Given records START

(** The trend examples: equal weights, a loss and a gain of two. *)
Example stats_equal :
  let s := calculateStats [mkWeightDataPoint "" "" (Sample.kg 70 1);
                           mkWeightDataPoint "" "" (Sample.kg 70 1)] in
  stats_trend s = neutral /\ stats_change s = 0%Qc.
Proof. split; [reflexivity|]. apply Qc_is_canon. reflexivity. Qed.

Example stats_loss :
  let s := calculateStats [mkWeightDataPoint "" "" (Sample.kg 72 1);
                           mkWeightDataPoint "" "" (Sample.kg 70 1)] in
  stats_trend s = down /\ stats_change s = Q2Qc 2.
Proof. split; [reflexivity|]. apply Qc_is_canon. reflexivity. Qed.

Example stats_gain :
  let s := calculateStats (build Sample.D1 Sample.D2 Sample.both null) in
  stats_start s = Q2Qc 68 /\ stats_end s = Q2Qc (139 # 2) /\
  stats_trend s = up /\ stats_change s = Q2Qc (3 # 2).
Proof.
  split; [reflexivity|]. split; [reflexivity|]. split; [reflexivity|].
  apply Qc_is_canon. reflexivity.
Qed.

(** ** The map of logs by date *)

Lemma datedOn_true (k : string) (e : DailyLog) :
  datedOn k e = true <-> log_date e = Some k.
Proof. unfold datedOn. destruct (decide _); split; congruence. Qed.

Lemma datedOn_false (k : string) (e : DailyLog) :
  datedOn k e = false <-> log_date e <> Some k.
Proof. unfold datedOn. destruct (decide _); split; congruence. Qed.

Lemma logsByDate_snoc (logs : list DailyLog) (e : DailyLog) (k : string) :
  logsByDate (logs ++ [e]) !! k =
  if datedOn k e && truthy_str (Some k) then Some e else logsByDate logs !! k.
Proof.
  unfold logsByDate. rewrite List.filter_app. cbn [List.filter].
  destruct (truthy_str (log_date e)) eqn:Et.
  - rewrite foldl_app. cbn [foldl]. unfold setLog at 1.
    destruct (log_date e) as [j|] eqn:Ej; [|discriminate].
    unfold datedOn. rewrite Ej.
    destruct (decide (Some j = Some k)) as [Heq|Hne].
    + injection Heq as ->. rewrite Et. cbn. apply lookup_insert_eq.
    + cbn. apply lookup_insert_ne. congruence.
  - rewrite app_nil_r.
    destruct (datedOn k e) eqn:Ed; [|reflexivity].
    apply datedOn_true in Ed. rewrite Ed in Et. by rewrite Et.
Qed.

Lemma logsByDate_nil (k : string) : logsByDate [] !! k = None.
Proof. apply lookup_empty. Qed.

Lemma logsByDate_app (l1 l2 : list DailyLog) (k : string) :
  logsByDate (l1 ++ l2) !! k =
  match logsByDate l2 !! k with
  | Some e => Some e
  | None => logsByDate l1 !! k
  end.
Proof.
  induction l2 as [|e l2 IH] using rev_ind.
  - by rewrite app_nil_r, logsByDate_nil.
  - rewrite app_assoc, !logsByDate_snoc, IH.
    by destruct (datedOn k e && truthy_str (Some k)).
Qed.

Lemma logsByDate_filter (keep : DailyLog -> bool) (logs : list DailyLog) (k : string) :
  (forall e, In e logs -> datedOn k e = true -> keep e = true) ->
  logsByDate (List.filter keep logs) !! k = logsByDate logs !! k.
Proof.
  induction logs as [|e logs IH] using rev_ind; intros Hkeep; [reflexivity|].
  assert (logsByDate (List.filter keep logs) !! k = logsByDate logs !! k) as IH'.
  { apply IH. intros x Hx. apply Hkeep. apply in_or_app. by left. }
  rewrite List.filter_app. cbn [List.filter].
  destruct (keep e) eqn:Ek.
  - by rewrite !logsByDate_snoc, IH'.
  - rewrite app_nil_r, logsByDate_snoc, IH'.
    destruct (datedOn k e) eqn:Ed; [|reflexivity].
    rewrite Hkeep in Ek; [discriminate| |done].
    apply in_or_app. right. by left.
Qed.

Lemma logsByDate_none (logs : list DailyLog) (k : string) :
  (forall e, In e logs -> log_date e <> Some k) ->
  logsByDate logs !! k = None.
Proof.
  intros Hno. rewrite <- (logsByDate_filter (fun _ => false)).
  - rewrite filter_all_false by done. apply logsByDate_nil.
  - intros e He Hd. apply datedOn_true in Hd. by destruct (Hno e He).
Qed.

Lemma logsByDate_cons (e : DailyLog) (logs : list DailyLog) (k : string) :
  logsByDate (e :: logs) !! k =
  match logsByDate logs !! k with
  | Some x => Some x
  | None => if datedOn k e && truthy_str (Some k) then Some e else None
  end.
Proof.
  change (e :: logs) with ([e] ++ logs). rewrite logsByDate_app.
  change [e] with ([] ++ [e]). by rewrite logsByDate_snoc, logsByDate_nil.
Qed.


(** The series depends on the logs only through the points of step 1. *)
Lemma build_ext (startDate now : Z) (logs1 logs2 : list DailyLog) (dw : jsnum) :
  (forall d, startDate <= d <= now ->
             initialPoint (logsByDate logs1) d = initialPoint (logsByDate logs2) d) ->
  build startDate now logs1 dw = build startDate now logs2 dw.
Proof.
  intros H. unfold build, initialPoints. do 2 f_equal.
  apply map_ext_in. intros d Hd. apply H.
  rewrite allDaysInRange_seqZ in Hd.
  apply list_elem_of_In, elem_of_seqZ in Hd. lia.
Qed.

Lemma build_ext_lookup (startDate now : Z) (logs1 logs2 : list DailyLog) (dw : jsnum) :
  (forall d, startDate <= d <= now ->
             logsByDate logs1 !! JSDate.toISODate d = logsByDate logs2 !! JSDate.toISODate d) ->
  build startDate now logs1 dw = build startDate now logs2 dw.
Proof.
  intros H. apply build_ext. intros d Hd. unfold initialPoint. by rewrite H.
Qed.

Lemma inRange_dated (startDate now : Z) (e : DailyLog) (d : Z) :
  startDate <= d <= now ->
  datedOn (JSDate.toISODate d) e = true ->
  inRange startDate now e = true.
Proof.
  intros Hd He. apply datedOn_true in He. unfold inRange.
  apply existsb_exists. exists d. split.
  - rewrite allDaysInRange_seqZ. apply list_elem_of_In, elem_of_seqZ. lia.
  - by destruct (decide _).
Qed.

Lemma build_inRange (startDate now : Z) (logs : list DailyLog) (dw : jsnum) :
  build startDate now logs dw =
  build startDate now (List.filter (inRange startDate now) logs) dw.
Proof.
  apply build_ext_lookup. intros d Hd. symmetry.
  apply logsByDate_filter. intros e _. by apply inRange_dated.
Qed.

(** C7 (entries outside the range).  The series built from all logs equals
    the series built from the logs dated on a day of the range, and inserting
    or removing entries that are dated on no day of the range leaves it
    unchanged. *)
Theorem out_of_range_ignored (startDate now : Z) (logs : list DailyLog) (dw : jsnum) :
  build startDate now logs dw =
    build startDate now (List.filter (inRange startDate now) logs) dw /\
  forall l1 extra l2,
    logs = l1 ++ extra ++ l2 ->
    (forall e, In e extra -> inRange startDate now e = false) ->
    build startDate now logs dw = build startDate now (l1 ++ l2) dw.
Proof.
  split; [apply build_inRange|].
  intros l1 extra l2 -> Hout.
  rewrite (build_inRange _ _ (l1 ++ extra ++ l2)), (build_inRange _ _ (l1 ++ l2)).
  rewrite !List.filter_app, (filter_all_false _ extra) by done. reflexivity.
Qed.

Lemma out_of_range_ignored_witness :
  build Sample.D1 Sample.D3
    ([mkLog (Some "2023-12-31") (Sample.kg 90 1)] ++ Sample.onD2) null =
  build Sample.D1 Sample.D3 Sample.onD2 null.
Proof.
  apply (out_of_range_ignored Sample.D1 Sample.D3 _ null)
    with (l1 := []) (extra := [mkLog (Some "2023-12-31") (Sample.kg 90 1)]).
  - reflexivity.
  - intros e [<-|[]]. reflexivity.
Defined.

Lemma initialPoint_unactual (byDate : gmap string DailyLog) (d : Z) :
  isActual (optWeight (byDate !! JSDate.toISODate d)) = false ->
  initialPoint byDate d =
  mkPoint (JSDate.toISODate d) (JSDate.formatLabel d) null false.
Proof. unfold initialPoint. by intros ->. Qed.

Given records END

### Work instructions
Repeat exactly the lines above from the one with "(** ** The map of logs by date *)" up to and including the one with "datedOn k e = false". No other line belongs in the reply.

### Expected answer
(** ** The map of logs by date *)

Lemma datedOn_true (k : string) (e : DailyLog) :
  datedOn k e = true <-> log_date e = Some k.
Proof. unfold datedOn. destruct (decide _); split; congruence. Qed.

Lemma datedOn_false (k : string) (e : DailyLog) :
  datedOn k e = false <-> log_date e <> Some k.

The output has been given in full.